Seven Beliefs to Make You Happier

  1. I am a human being and as a human being I have a right to make mistakes. I have a right to have strengths and weaknesses. Nobody else expects me to be perfect, so why should I?
  2. I like to be loved, appreciated, respected and approved of but I can’t expect to have the whole world think of me like that or even all the people I know. Their approval is good but I do not have to depend on it to be happy.
  3. Other people or situations can’t make me unhappy; it is what I tell myself that determines how I feel. If someone criticizes me, I can choose to let that upset me or I can choose to ignore it and learn from it.
  4. I am responsible for making my own happiness but I am not responsible for making other people’s happiness. I am, however, responsible for my behavior towards other people.
  5. While unhappy, sad or traumatic things may have happened to me in the past, they don’t have to devastate my future. I can let go of feelings about those unhappy times.
  6. No matter what life throws at me, I know I can cope alone if necessary. I may not like what happens but as a human being I have been designed to cope with good and bad, happy and sad, and to survive! If I am anguished it is because I am fighting that situation. If I accept it I will have the strength and energy to deal with it.
  7. I am allowed to feel anxious, frightened or unsure. There are human emotions in certain situations and I am human.

Coping Well

Susan and Neil were in a self-help group for parents of brain damaged children. Their eight-year-old son Jack had recently survived an accident in which he was knocked off his bike while riding to school. He was now severely brain damaged. Susan and Neil were both the least educated and sophisticated parents in the group, but their intuitive wisdom and insight were remarkable. While the other parents were understandably suffering obvious and varying degrees of distress, anguish and desperation, Susan and Neil calmly talked about Jack’s rehabilitation and how they would manage when he came home from hospital.

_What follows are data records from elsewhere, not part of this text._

(** A step of the goroutine itself. *)
Lemma kinded_step env a k p ph σ p' σ' :
  kinded a k p ph →
  phase_ok a k ph σ →
  step env p σ = Next p' σ' →
  ∃ ph', kinded a k p' ph' ∧ phase_ok a k ph' σ'.
Proof.
  intros Hk Hok Hp.
  destruct p as [r|msg|x k'|x k'|x k'|x k'|x k'|x v k'|q k'|v k'|k'|c k'|client e k'|l k'];
    simpl in Hp, Hk; try done.
  - unfold do_rlock in Hp. destruct (states σ !! x) as [st|] eqn:Hst; [|done].
    destruct (writer (Mu st)); [done|]. injection Hp as <- <-.
    exists ph. split; [done|]. by eapply phase_ok_set_mu.
  - unfold do_runlock in Hp. destruct (states σ !! x) as [st|] eqn:Hst; [|done].
    destruct (readers (Mu st)); [done|]. injection Hp as <- <-.
    exists ph. split; [done|]. by eapply phase_ok_set_mu.
  - unfold do_lock in Hp. destruct (states σ !! x) as [st|] eqn:Hst; [|done].
    destruct (writer (Mu st)); [done|]. destruct (readers (Mu st)); [|done].
    injection Hp as <- <-.
    exists ph. split; [done|]. by eapply phase_ok_set_mu.
  - unfold do_unlock in Hp. destruct (states σ !! x) as [st|] eqn:Hst; [|done].
    destruct (writer (Mu st)); [|done]. injection Hp as <- <-.
    exists ph. split; [done|]. by eapply phase_ok_set_mu.
  - unfold do_get in Hp. destruct (states σ !! x) as [st|]; [|done].
    injection Hp as <- <-. by exists ph.
  - destruct Hk as (-> & q & -> & -> & Hk).
    unfold do_set in Hp. destruct (states σ !! a) as [st|] eqn:Hst; [|done].
    injection Hp as <- <-. exists Recorded. split; [done|].
    simpl in *. unfold stored_kind, response_ptr. simpl.
    by rewrite list_lookup_insert_eq by (by eapply lookup_lt_Some).
  - unfold do_deref in Hp. destruct (cells σ !! q); [|done].
    injection Hp as <- <-. by exists ph.
  - injection Hp as <- <-. exists (phase_after_new k v (length (cells σ)) ph).
    split; [done|]. unfold phase_after_new.
    destruct ph as [|q0|]; simpl in *.
    + destruct (decide (v = k)) as [->|]; simpl; [|done].
      by rewrite lookup_app_r, Nat.sub_diag.
    + destruct (decide (v = k)) as [->|]; simpl.
      * by rewrite lookup_app_r, Nat.sub_diag.
      * by apply lookup_app_l_Some.
    + by apply (stored_kind_more_cells a σ [v] k).
  - injection Hp as <- <-. exists ph. split; [done|].
    destruct ph; simpl in *; try done.
    unfold stored_kind, response_ptr in *. simpl.
    destruct (states σ !! a) as [st|] eqn:Hst; [|done].
    by rewrite (lookup_app_l_Some _ _ _ _ Hst).
  - injection Hp as <- <-. by exists ph.
  - injection Hp as <- <-. by exists ph.
  - injection Hp as <- <-. by exists ph.
Qed.
(** * Web scraper MCP server: adaptive retrieval and extraction pipeline

    A shallow embedding of [src/index.ts] (the tool front end and the
    [WebScraper] class), [src/rules/ruleEngine.ts] and
    [src/headers/headerManager.ts].

    - JavaScript strings are sequences of UTF-16 code units ([list N]); the
      regular expressions of [cleanText] work on code units, so this is the
      level at which the source computes.
    - Thrown values are [Error] objects, represented by their message.
    - The libraries the program calls (cheerio, the WHATWG [URL] class,
      axios, puppeteer, the file system, the clock, the formatters) are
      interfaces: type classes whose operations the code below calls where the
      source calls the library.
    - Stateful code lives in a state-and-exception monad over the server's
      fields, the external world and a trace of the external calls made.
    - Calls of [async] functions that overlap (the units of a batch) are
      promises: synchronous segments separated by [await]s, which an event
      loop resumes in any order. *)

From Stdlib Require Import NArith String Ascii.
From stdpp Require Import base tactics option list gmap fin_maps.

Local Open Scope N_scope.

(** ** JavaScript strings *)

Module JS.

Definition jschar := N.
Definition jsstring := list N.
(** * Pod assembly, reference matching and termination messages

    A shallow embedding of the pod builder ([pkg/pod/pod.go]), of the
    result-reference matcher ([validateString]) and of the termination
    message length error, together with the properties the design
    document states about them.

    Layout: Part I holds the definitions, one module per Go package;
    Part II holds the lemmas and theorems. *)

From stdpp Require Import gmap strings list fin_maps pretty.
From Stdlib Require Import Ascii ZArith.

Local Open Scope string_scope.
Local Open Scope list_scope.

(* ===================================================================== *)
(** * Part I: definitions                                                 *)
(* ===================================================================== *)

(** ** Go values shared by all packages *)
Module golang.

(** A Go slice value is either [nil] or a (possibly empty) sequence:
    [None] stands for the nil slice, [Some l] for a non-nil slice. *)
Definition slice (A : Type) : Type := option (list A).

Definition nil {A} : slice A := None.

(** [len(s)]: the nil slice has length 0. *)
Definition len {A} (s : slice A) : nat :=
  match s with None => 0%nat | Some l => length l end.

(** [for _, x := range s]: the elements ranged over. *)
Definition elems {A} (s : slice A) : list A :=
  match s with None => [] | Some l => l end.
(** X3: a single alive cell on an otherwise dead grid of any size, at
    any position, border and corner included, dies in one [tick]. *)
Theorem tick_lone_cell_dies st r0 c0 :
  wf st → 0 ≤ r0 < gh st → 0 ≤ c0 < gw st → shows st (dot r0 c0) →
  ∃ st', tick st = Some st' ∧ cell st r0 c0 = 1 ∧ ∀ r c, cell st' r c = 0.
Proof.
  intros Hwf Hr Hc Hsh.
  assert (shows (ticked st) dead_plane) as Hdead.
  { apply (shows_ext _ (life (dot r0 c0))); [apply life_dot|].
    apply ticked_shows; [done|done|..].
    - intros r c. unfold dot. destruct (_ && _); auto.
    - intros r c. unfold dot. settle_comparisons; (done || lia). }
  exists (ticked st). split; [by apply tick_closed|]. split.
  - rewrite Hsh by done. unfold dot. by rewrite !Z.eqb_refl.
  - apply shows_dead_cells; [by apply ticked_wf|done].
Qed.

(** X4: the block of four alive cells is a still life wherever it lies
    in the grid, against the border too: [tick] returns the same grid. *)
Theorem tick_block_is_still st r0 c0 :
  wf st → 0 ≤ r0 → r0 + 1 < gh st → 0 ≤ c0 → c0 + 1 < gw st →
  shows st (block r0 c0) →
  ∃ st', tick st = Some st' ∧ grid st' = grid st ∧ shows st' (block r0 c0).
Proof.
  intros Hwf Hr0 Hr1 Hc0 Hc1 Hsh.
  assert (shows (ticked st) (block r0 c0)) as Hsame.
  { apply (shows_ext _ (life (block r0 c0))); [apply life_block|].
    apply ticked_shows; [done|done|..].
    - intros r c. unfold block. destruct (_ && _); auto.
    - intros r c. unfold block. settle_comparisons; (done || lia). }
  exists (ticked st). split; [by apply tick_closed|]. split; [|done].
  apply (shows_grid_eq st _ (block r0 c0)); auto using ticked_wf.
Qed.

After a few sessions, other parents were beginning to wonder whether their apparent calmness was in fact a denial of the seriousness of Jack’s disabilities. In one particularly difficult session another parent accused them of being heartless as they appeared to be coping so much better than the other parents.

At this attack, quietly with tears in his eyes, Neil explained that they were grieving deeply for the loss of Jack who they felt had ‘died’ on the day of the accident. They regarded the Jack they now had as being ‘born’ on that day, and that this new son was someone they had to get to know and love. To help themselves, the family had held a very private memorial service for Jack ‘One’ so that they could move on to loving Jack ‘Two’.

Initially the other parents were shocked by Susan and Neil’s way of coping, but over the next few weeks they all said their own anguish had become more manageable as soon as they had accepted that the child they had known had ‘died’, and that a disabled twin had been ‘born’.

Some people seem to know the trick of keeping an appropriate perspective and deliberately choosing the easiest and most expedient way of dealing with things. People who cope well don’t create anguish within themselves by distorting the size of the problem or by fighting it. They simply acknowledge its existence and put their energy into finding a solution.